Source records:
▼▼▼

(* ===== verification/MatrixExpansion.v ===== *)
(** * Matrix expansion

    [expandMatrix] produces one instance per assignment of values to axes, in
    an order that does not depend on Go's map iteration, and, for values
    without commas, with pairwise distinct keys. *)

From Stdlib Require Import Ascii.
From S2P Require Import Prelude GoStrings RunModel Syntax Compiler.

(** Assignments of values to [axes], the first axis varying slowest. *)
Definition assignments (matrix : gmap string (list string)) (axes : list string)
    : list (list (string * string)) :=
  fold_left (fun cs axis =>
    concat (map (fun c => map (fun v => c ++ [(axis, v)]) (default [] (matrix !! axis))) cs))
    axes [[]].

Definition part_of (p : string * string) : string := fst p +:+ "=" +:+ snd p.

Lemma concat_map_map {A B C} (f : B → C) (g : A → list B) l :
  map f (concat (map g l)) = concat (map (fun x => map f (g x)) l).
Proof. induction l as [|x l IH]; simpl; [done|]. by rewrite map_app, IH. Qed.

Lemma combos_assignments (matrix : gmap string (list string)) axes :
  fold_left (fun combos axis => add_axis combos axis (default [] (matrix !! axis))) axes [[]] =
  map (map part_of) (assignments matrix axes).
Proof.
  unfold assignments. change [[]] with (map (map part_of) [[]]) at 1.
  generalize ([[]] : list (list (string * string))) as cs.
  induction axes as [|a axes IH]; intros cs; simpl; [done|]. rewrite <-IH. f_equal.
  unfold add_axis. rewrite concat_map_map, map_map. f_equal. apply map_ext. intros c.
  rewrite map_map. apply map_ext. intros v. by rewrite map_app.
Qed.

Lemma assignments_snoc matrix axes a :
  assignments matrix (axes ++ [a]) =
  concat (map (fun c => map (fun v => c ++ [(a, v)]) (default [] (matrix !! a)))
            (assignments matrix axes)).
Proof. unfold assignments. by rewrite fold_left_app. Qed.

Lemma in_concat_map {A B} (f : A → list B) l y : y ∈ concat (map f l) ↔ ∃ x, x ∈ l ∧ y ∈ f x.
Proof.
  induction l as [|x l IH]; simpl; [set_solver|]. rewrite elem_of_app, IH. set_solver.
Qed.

▲▲▲
▼▼▼

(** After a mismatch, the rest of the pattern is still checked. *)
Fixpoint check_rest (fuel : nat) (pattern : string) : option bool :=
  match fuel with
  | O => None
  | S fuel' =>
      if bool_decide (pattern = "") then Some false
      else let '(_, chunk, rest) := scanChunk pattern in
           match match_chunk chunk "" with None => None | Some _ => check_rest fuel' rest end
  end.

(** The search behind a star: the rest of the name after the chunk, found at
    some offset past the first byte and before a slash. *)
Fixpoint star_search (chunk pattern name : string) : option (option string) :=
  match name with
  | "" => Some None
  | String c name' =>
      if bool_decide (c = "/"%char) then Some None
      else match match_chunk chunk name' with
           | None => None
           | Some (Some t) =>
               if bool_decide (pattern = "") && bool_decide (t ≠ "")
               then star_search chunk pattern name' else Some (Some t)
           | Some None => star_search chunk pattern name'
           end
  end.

▲▲▲

Set down, exactly as they appear above, all lines from the one that has "From S2P Require" down to the one that has "Definition part_of (p", including those two and no others.

* **Answer to the problem**
From S2P Require Import Prelude GoStrings RunModel Syntax Compiler.

(** Assignments of values to [axes], the first axis varying slowest. *)
Definition assignments (matrix : gmap string (list string)) (axes : list string)
    : list (list (string * string)) :=
  fold_left (fun cs axis =>
    concat (map (fun c => map (fun v => c ++ [(axis, v)]) (default [] (matrix !! axis))) cs))
    axes [[]].

Definition part_of (p : string * string) : string := fst p +:+ "=" +:+ snd p.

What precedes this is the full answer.